In linea di principio, non è mai possibile dimostrare direttamente la verità di una proposizione. Tuttavia, possiamo dimostrare la sua verità in modo indiretto, ovvero provando la falsità della sua proposizione complementare.

L’esempio classico è il seguente. Consideriamo la seguente proposizione: “Tutti i cigni sono bianchi” (questo è l’esempio ornitologico preferito da Popper). L’osservazione di un numero qualsiasi di cigni bianchi non è sufficiente a dimostrare la verità di questa proposizione – infatti, ci potrebbe essere da qualche parte un cigno non bianco che non abbiamo osservato (e infatti c’è). D’altra parte, invece, l’osservazione di un solo cigno che non sia bianco (ovvero, per esempio, l’osservazione di un cigno nero proveniente dall’Australia) può falsificare la proposizione considerata. Questa è la logica del falsificazionismo di Popper.
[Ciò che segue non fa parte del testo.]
(** The statistics over one turn. *)
Lemma serveIter_info st :
  connections (info (lsrv (serveIter st).1.1)) = connections (info (lsrv st)) /\
  commandsProcessed (info (lsrv (serveIter st).1.1)) =
  (commandsProcessed (info (lsrv st)) +
   dispatched (lsrv st) [reads (lconn st) (rpos (lconn st))])%N.
Proof.
  unfold serveIter, ParseRequest.
  destruct (reads (lconn st) (rpos (lconn st))) as [req|e].
  - unfold Apply. cbn [Name withClient dispatched].
    destruct (commands (lsrv st) !! Name req) as [h|]; cbn [areply asrv].
    + destruct (herr _) as [e|].
      * destruct (writeError _ e). simpl. split; [reflexivity | lia].
      * simpl. split; [reflexivity | lia].
    + destruct (writeError _ _). simpl. split; [reflexivity | lia].
  - destruct (writeError _ e). simpl. split; [reflexivity | lia].
Qed.

(** The statistics over a run of the loop. *)
Lemma serveLoop_info fuel st :
  connections (info (lsrv (serveLoop fuel st).1.1)) = connections (info (lsrv st)) /\
  commandsProcessed (info (lsrv (serveLoop fuel st).1.1)) =
  (commandsProcessed (info (lsrv st)) +
   dispatched (lsrv st) (parses (serveLoop fuel st).1.2))%N.
Proof.
  revert st. induction fuel as [|fuel IH]; intros st.
  - simpl. split; [reflexivity | lia].
  - cbn [serveLoop].
    pose proof (serveIter_info st) as [Hc Hp].
    pose proof (serveIter_parses st) as Hps.
    pose proof (serveIter_frame st) as (_ & _ & Hcmd & _).
    destruct (serveIter st) as [[st1 t1] [w|]]; cbn [fst snd] in *.
    + rewrite Hps. split; assumption.
    + specialize (IH st1). destruct (serveLoop fuel st1) as [[st2 tr2] s].
      cbn [fst snd] in *. destruct IH as [Hc' Hp'].
      split; [congruence|].
      rewrite Hp', Hp, parses_app, Hps, dispatched_app.
      rewrite (dispatched_ext (lsrv st) (lsrv st1) _ Hcmd). lia.
Qed.

Lemma parses_keepAlive cfg t : parses (keepAlive cfg t) = [].
Proof. unfold keepAlive. destruct (0 <? _)%Z; [destruct (isTCP t)|]; reflexivity. Qed.

(** X20: a session counts as one connection accepted, whatever happens in
    it and however it ends: the handlers and the loop leave that counter
    alone. *)
Theorem serveClient_counts_one_connection fuel srv cl conn app :
  connections (info (lsrv (serveClient fuel srv cl conn app).1.1))
  = (connections (info srv) + 1)%N.
Proof.
  unfold serveClient.
  set (st0 := mkLoop _ cl conn app).
  pose proof (serveLoop_info fuel st0) as [Hc _].
  destruct (serveLoop fuel st0) as [[st' trl] [|w]]; simpl in *.
  - exact Hc.
  - unfold deregister, clients_Close.
    destruct (clients (lsrv st') !! id cl); simpl; exact Hc.
Qed.

(** X21: over a session, the counter of commands dispatched grows by the
    number of decoded requests whose name is in the command table,
    neither more nor less: unknown commands and failed decodes count for
    nothing, and a command counts even when its handler fails or its
    reply cannot be written. *)
Theorem serveClient_counts_commands fuel srv cl conn app :
  commandsProcessed (info (lsrv (serveClient fuel srv cl conn app).1.1))
  = (commandsProcessed (info srv) +
     dispatched srv (parses (serveClient fuel srv cl conn app).1.2))%N.
Proof.
  unfold serveClient.
  set (st0 := mkLoop _ cl conn app).
  pose proof (serveLoop_info fuel st0) as [_ Hp].
  assert (Hd : forall rs, dispatched (lsrv st0) rs = dispatched srv rs)
    by (intros rs; now apply dispatched_ext).
  rewrite Hd in Hp.
  destruct (serveLoop fuel st0) as [[st' trl] [|w]]; simpl in *.
  - now rewrite parses_app, parses_keepAlive.
  - unfold deregister, clients_Close.
    destruct (clients (lsrv st') !! id cl); simpl;
      rewrite !parses_app, parses_keepAlive; simpl; rewrite ?app_nil_r; exact Hp.
Qed.

(** X22: while a session runs it is in the registry under its identity;
    once [serveClient] has returned, the registry is the one it found,
    without any entry under that identity. *)
Theorem serveClient_registry fuel srv cl conn app :
  clients (lsrv (serveClient fuel srv cl conn app).1.1) =
  match (serveClient fuel srv cl conn app).2 with
  | Running => <[id cl := transport conn]> (clients srv)
  | Exited _ => delete (id cl) (clients srv)
  end.
Proof.
  unfold serveClient.
  set (st0 := mkLoop _ cl conn app).
  pose proof (serveLoop_frame fuel st0) as (_ & Hm & _).
  destruct (serveLoop fuel st0) as [[st' trl] [|w]]; simpl in *.
  - exact Hm.
  - unfold deregister, clients_Close. rewrite Hm.
    unfold clients_Put. rewrite lookup_insert_eq. simpl.
    apply delete_insert_eq.
Qed.

End AccountFacts.

(** ** The shape of a session's trace *)

Section TraceFacts.

Context {App : Type}.
Implicit Types (srv : Server App) (st : Loop App) (req : Request) (app : App).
Questo modo di pensare è stato trasferito nella procedura di test di ipotesi di stampo frequentista. Dato che non possiamo dimostrare vera l’ipotesi statistica associata alla domanda della ricerca, seguiamo il percorso opposto. Ovvero, ci poniamo l’obiettivo di dimostrare falso l’evento complementare a quello specificato dall’ipotesi statistica associata alla domanda della ricerca. L’ipotesi statistica che vorremmo falsificare si chiama «ipotesi nulla» e viene denotata con \(H_0\). Nel caso dell’esempio che stiamo discutendo, l’ipotesi nulla è: \(\mu \leq 0.5\). Si noti che l’ipotesi nulla include tutte le possibili ipotesi statistiche che si possono formulare (ovvero, \(\mu = 0.5\) e \(\mu < 0.5\)), ad eccezione di quella che è associata all’ipotesi della ricerca (ovvero, \(\mu > 0.5\)). Questo definisce, nel caso presente, un test unilaterale.
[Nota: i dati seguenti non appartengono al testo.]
(** X4. The inverse of the union of two mappings with no package in common
    binds a repository to the union of the sets the two inverses bind it
    to. *)
Theorem invert_mapping_union `{Countable R, Countable P} (packages1 packages2 : gmap P (list R)) :
  packages1 ##ₘ packages2 →
  invert_mapping (packages1 ∪ packages2)
  = union_with (λ s1 s2, Some (s1 ∪ s2)) (invert_mapping packages1) (invert_mapping packages2).
Proof.
  intros Hdisj. apply dict_of_sets_eq.
  - apply @invert_mapping_nonempty.
  - intros repo s. rewrite lookup_union_with.
    destruct (invert_mapping packages1 !! repo) as [s1|] eqn:Hs1,
             (invert_mapping packages2 !! repo) as [s2|] eqn:Hs2; cbn; intros [= <-].
    + apply invert_mapping_nonempty in Hs1. set_solver.
    + by eapply invert_mapping_nonempty.
    + by eapply invert_mapping_nonempty.
  - intros repo package. rewrite elem_of_invert_mapping.
    setoid_rewrite lookup_union_Some; [|done]. rewrite lookup_union_with. split.
    + intros (repos & [Hrepos|Hrepos] & Hrepo).
      * destruct (proj2 (elem_of_invert_mapping packages1 repo package)) as (s1 & -> & Hin);
          [eauto|].
        destruct (invert_mapping packages2 !! repo); cbn; eexists; (split; [done|]); set_solver.
      * destruct (proj2 (elem_of_invert_mapping packages2 repo package)) as (s2 & -> & Hin);
          [eauto|].
        destruct (invert_mapping packages1 !! repo); cbn; eexists; (split; [done|]); set_solver.
    + intros (s & Hs & Hin).
      destruct (invert_mapping packages1 !! repo) as [s1|] eqn:Hs1,
               (invert_mapping packages2 !! repo) as [s2|] eqn:Hs2;
        cbn in Hs; try done; injection Hs as <-.
      * apply elem_of_union in Hin as [Hin|Hin].
        -- destruct (proj1 (elem_of_invert_mapping packages1 repo package)) as (repos & ? & ?);
             [eauto|]. eauto.
        -- destruct (proj1 (elem_of_invert_mapping packages2 repo package)) as (repos & ? & ?);
             [eauto|]. eauto.
      * destruct (proj1 (elem_of_invert_mapping packages1 repo package)) as (repos & ? & ?);
          [eauto|]. eauto.
      * destruct (proj1 (elem_of_invert_mapping packages2 repo package)) as (repos & ? & ?);
          [eauto|]. eauto.
Qed.
(** X5.  [ramRename] refuses such a pair with [EINVAL] and changes nothing:
    a name that holds a dot (an extension, say) cannot be renamed, nor be the
    target of a rename, and nothing is moved below itself. *)
Theorem ramRename_invalid (h : state) (a : bool) (root nd : ptr) (path newpath : cstr) :
  pathfind h path root = Ok nd → nd ≠ NULL →
  ("."%char ∈ path) ∨ ("."%char ∈ newpath) ∨ (path ++ [Split]) `prefix_of` newpath →
  ramRename a root path newpath h = (h, Error EINVAL).
Proof.
  intros Hp Hnd Hbad. unfold ramRename. rewrite bind_read, Hp.
  unfold nonnull. rsimpl. rewrite decide_False by done.
  destruct (isValidRename path newpath) eqn:Hv; [|done].
  apply isValidRename_true in Hv as (H1 & H2 & H3). by destruct Hbad as [?|[?|?]].
Qed.

Lemma ramRename_invalid_witness :
  let root := snd newFilesystem in
  let h := fst (ramMknod true true root (str "/notes.txt") 420 (fst newFilesystem)) in
  ramRename true root (str "/notes.txt") (str "/n") h = (h, Error EINVAL).
Proof.
  intros root h.
  apply (ramRename_invalid h true root 2%nat (str "/notes.txt") (str "/n")).
  - reflexivity.
  - discriminate.
  - left. cbv [str list_ascii_of_string]. rewrite !elem_of_cons. tauto.
Defined.

(** ** Lookups that survive a change of the memory *)

Lemma find_entry_lookup (q : cstr) (l : list entry) :
  find_entry q (component_length q) l = lookup_name (take (component_length q) q) l.
Proof.
  rewrite <- (take_drop (component_length q) q) at 1.
  rewrite <- (find_entry_app (take (component_length q) q) (drop (component_length q) q)).
  by rewrite length_take_le by apply component_length_le.
Qed.

(** A lookup that succeeds ends where it started, or started in a directory. *)
Lemma pathfind_Ok_start (h : state) (q : cstr) (s r : ptr) :
  pathfind h q s = Ok r → r = s ∨ is_dir h s = true.
Proof.
  rewrite pathfind_unfold. unfold pathfind_step.
  destruct (skip_split q) as [|a q']; [intros [= <-]; by left|].
  destruct (isDir h s) as [[]| |] eqn:Hd; rsimpl; [|done..].
  intros _. right. by apply isDir_is_dir.
Qed.

Section Keep.
Variables (h h' : state) (K : nat → Prop).
Hypothesis Hdirs : ∀ p, is_dir h p = true → K p.
Hypothesis Hsame : ∀ p i, cells h !! p = Some i → S_ISDIR (mode i) = true →
  ∃ i', cells h' !! p = Some i' ∧ S_ISDIR (mode i') = true ∧
        ∀ c e, lookup_name c (data i) = Some e → K (node e) →
               lookup_name c (data i') = Some e.
(** * regional-cli: the Lambda deployer and the OIDC provisioner handler

    A shallow embedding of

    - [pkg/lambda/deployer] (policy generator, package builder, deployment
      orchestrator),
    - [pkg/lambda/functions/oidc-provisioner] (the reconciliation handler), and
    - [internal/validator] (the check of the AWS credentials and region),

    together with the properties stated about them.  Remote services and
    the build host are reached through interfaces in the Go code; here they
    are type classes over an abstract world [W], and every function that
    talks to them threads the world through explicitly. *)

From Stdlib Require Import ZArith Ascii String List Lia.
From stdpp Require Import base option list sorting gmap strings pretty.

#[local] Set Warnings "-register-all".

Open Scope string_scope.
Open Scope list_scope.

(** ** Go runtime pieces shared by both packages *)

Module Go.

(** *** [strings] *)

(** [strings.HasSuffix]: [len(s) >= len(suffix) && s[len(s)-len(suffix):] == suffix]. *)
Definition HasSuffix (s suffix : string) : bool :=
  (String.length suffix <=? String.length s)%nat
  && String.eqb
       (substring (String.length s - String.length suffix) (String.length suffix) s)
       suffix.

(** [strings.TrimSuffix]: the suffix is removed once, when present. *)
Definition TrimSuffix (s suffix : string) : string :=
  if HasSuffix s suffix
  then substring 0 (String.length s - String.length suffix) s
  else s.

(** *** [error] values

    An [error] is either a plain message ([errors.New], or [fmt.Errorf]
    without [%w]), a typed SDK exception, or a [fmt.Errorf] wrapper around
    another error.  [errors_As] walks the chain of wrappers the way
    [errors.As] does, looking for an exception of the requested type. *)

Inductive errtype :=
| iam_NoSuchEntityException
| lambda_ResourceNotFoundException
| lambda_ResourceConflictException
| logs_ResourceAlreadyExistsException
| other_errtype (name : string).

#[global] Instance errtype_eq_dec : EqDecision errtype.
Proof. solve_decision. Defined.

Inductive error :=
| errors_New (text : string)
| Exception (ty : errtype) (text : string)
| Errorf (before : string) (inner : error) (after : string).

#[global] Instance error_eq_dec : EqDecision error.
Proof. solve_decision. Defined.

(** [err.Error()] *)
Fixpoint Error (e : error) : string :=
  match e with
  | errors_New t => t
  | Exception _ t => t
  | Errorf b i a => b +:+ Error i +:+ a
  end.

Fixpoint errors_As (e : error) (ty : errtype) : bool :=
  match e with
  | errors_New _ => false
  | Exception ty' _ => bool_decide (ty' = ty)
  | Errorf _ i _ => errors_As i ty
  end.

Definition newline : string := String (ascii_of_nat 10) EmptyString.

(** [fmt.Errorf("<prefix>%w", err)] *)
Definition wrap (prefix : string) (e : error) : error := Errorf prefix e EmptyString.

(** What a library or client call hands back: [(out, nil)] or [(nil, err)]. *)
Inductive reply (A : Type) :=
| Reply (a : A)
| Fault (e : error).
Arguments Reply {A} a.
Arguments Fault {A} e.

(** *** Control flow

    A Go function of this repository either returns a value, returns an
    error, or panics on a nil dereference. *)

Inductive outcome (A : Type) :=
| Ok (a : A)
| Err (e : error)
| Panic.
Arguments Ok {A} a.
Arguments Err {A} e.
Arguments Panic {A}.

(** The state threaded through a run: the outside world, the log of client
    calls made so far (oldest first), and what was printed. *)
Record state (W E : Type) := mkState {
  world : W;
  calls : list E;
  stdout : list string;
}.
Arguments mkState {W E}.
Arguments world {W E}.
Arguments calls {W E}.
Arguments stdout {W E}.

Definition M (W E A : Type) : Type := state W E -> outcome A * state W E.

Section Monad.
Context {W E : Type}.

Definition ret {A} (a : A) : M W E A := fun s => (Ok a, s).
Definition fail {A} (e : error) : M W E A := fun s => (Err e, s).
Definition panic {A} : M W E A := fun s => (Panic, s).

Definition bind {A B} (m : M W E A) (k : A -> M W E B) : M W E B :=
  fun s =>
    match m s with
    | (Ok a, s') => k a s'
    | (Err e, s') => (Err e, s')
    | (Panic, s') => (Panic, s')
    end.

(** [x, err := f(); if err != nil { return fmt.Errorf("<prefix>%w", err) }] *)
Definition wrapping {A} (prefix : string) (m : M W E A) : M W E A :=
  fun s =>
    match m s with
    | (Err e, s') => (Err (wrap prefix e), s')
    | r => r
    end.

(** [x, err := f()] with [err] inspected by the caller. *)
Definition try {A} (m : M W E A) : M W E (reply A) :=
  fun s =>
    match m s with
    | (Ok a, s') => (Ok (Reply a), s')
    | (Err e, s') => (Ok (Fault e), s')
    | (Panic, s') => (Panic, s')
    end.

(** A client call: run it against the world and log it. *)
Definition invoke {A} (ev : E) (f : W -> reply A * W) : M W E A :=
  fun s =>
    let '(r, w') := f (world s) in
    let s' := mkState w' (calls s ++ [ev]) (stdout s) in
    match r with
    | Reply a => (Ok a, s')
    | Fault e => (Err e, s')
    end.

(** A call to the host that is not part of any service interface. *)
Definition host {A} (f : W -> reply A * W) : M W E A :=
  fun s =>
    let '(r, w') := f (world s) in
    let s' := mkState w' (calls s) (stdout s) in
    match r with
    | Reply a => (Ok a, s')
    | Fault e => (Err e, s')
    end.

(** [fmt.Printf] *)
Definition Printf (line : string) : M W E unit :=
  fun s => (Ok tt, mkState (world s) (calls s) (stdout s ++ [line])).

(** [*p] for a pointer field of an SDK output. *)
Definition deref {A} (p : option A) : M W E A :=
  match p with
  | Some a => ret a
  | None => panic
  end.

(** A step that logs only calls satisfying [P], whatever its outcome. *)
Definition emits {A} (P : E -> Prop) (m : M W E A) : Prop :=
  forall s r s',
    m s = (r, s') -> exists evs, calls s' = calls s ++ evs /\ Forall P evs.

(** A step that never returns an error. *)
Definition error_free {A} (m : M W E A) : Prop :=
  forall s e, fst (m s) <> Err e.

(** A step that never panics. *)
Definition panic_free {A} (m : M W E A) : Prop :=
  forall s, fst (m s) <> Panic.

End Monad.

Declare Scope go_scope.
Delimit Scope go_scope with go.
Notation "x <-- m ;; k" := (bind m (fun x => k))
  (at level 100, m at next level, right associativity) : go_scope.
Notation "m ;;; k" := (bind m (fun _ => k))
  (at level 100, right associativity) : go_scope.

End Go.

(** ** [pkg/lambda/functions/oidc-provisioner]: the reconciliation handler *)

Module provisioner.
Import Go.
Local Open Scope go_scope.

Definition statusCreated : string := "created".
Definition statusAlreadyExists : string := "already_exists".
Definition tagComponentKey : string := "rosa:component".
Definition tagComponentValue : string := "oidc-provider".
Definition tagClusterKey : string := "rosa:cluster-id".

(** [types.go] *)
Record OIDCProvisionerRequest := {
  IssuerURL : string;
  Thumbprint : string;
  ClusterID : string;
  ClientIDs : list string;
}.

Record OIDCProvisionerResponse := {
  OIDCProviderARN : string;
  Status : string;
  Message : string;
}.

#[global] Instance OIDCProvisionerResponse_eq_dec : EqDecision OIDCProvisionerResponse.
Proof. solve_decision. Defined.

(** The fields of the IAM SDK types the handler reads or writes.  A field
    the SDK declares as [*string] and the handler receives is an [option];
    one the handler fills with [aws.String] is a plain [string]. *)
Record OpenIDConnectProviderListEntry := { entry_Arn : option string }.

Record ListOpenIDConnectProvidersOutput := {
  OpenIDConnectProviderList : list OpenIDConnectProviderListEntry;
}.

Record GetOpenIDConnectProviderInput := { get_OpenIDConnectProviderArn : option string }.

Record GetOpenIDConnectProviderOutput := { get_Url : option string }.

Record CreateOpenIDConnectProviderInput := {
  create_Url : string;
  create_ThumbprintList : list string;
  create_ClientIDList : list string;
}.

Record CreateOpenIDConnectProviderOutput := { created_OpenIDConnectProviderArn : option string }.

Record Tag := { Key : string; Value : string }.

Record TagOpenIDConnectProviderInput := {
  tag_OpenIDConnectProviderArn : string;
  tag_Tags : list Tag;
}.

(** [IAMAPI]: the IAM operations needed by the handler. *)
Class IAMAPI (W : Type) := {
  CreateOpenIDConnectProvider :
    CreateOpenIDConnectProviderInput -> W -> reply CreateOpenIDConnectProviderOutput * W;
  GetOpenIDConnectProvider :
    GetOpenIDConnectProviderInput -> W -> reply GetOpenIDConnectProviderOutput * W;
  ListOpenIDConnectProviders :
    W -> reply ListOpenIDConnectProvidersOutput * W;
  TagOpenIDConnectProvider :
    TagOpenIDConnectProviderInput -> W -> reply unit * W;
}.

(** The log of IAM calls. *)
Inductive Call :=
| CallCreateOpenIDConnectProvider (input : CreateOpenIDConnectProviderInput)
| CallGetOpenIDConnectProvider (input : GetOpenIDConnectProviderInput)
| CallListOpenIDConnectProviders
| CallTagOpenIDConnectProvider (input : TagOpenIDConnectProviderInput).


(** [net/url]: the two fields of a parsed URL the handler looks at.  The
    parser itself belongs to the Go standard library and is a parameter. *)
Record URL := { Scheme : string; Host : string }.

Class NetURL := { url_Parse : string -> reply URL }.

Section Handler.
Context {W : Type} `{!IAMAPI W} `{!NetURL}.

Local Abbreviation M := (Go.M W Call).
In pratica, ciò che stiamo facendo è dividere tutti i possibili valori di \(\mu\) in due gruppi: quei valori che sono coerenti con l’ipotesi della ricerca (ovvero, i valori che specificano l’ipotesi alternativa, denotata con \(H_1\)) e quei valori che non sono coerenti con l’ipotesi della ricerca (ovvero, i valori che specificano l’ipotesi nulla).

Avendo detto questo, la cosa importante da riconoscere è che l’obiettivo di un test di ipotesi frequentista non è quello di dimostrare che l’ipotesi alternativa è (probabilmente) vera; l’obiettivo è mostrare che l’ipotesi nulla è (probabilmente) falsa. La maggior parte delle persone ritiene che questo modo di ragionare sia piuttosto strano.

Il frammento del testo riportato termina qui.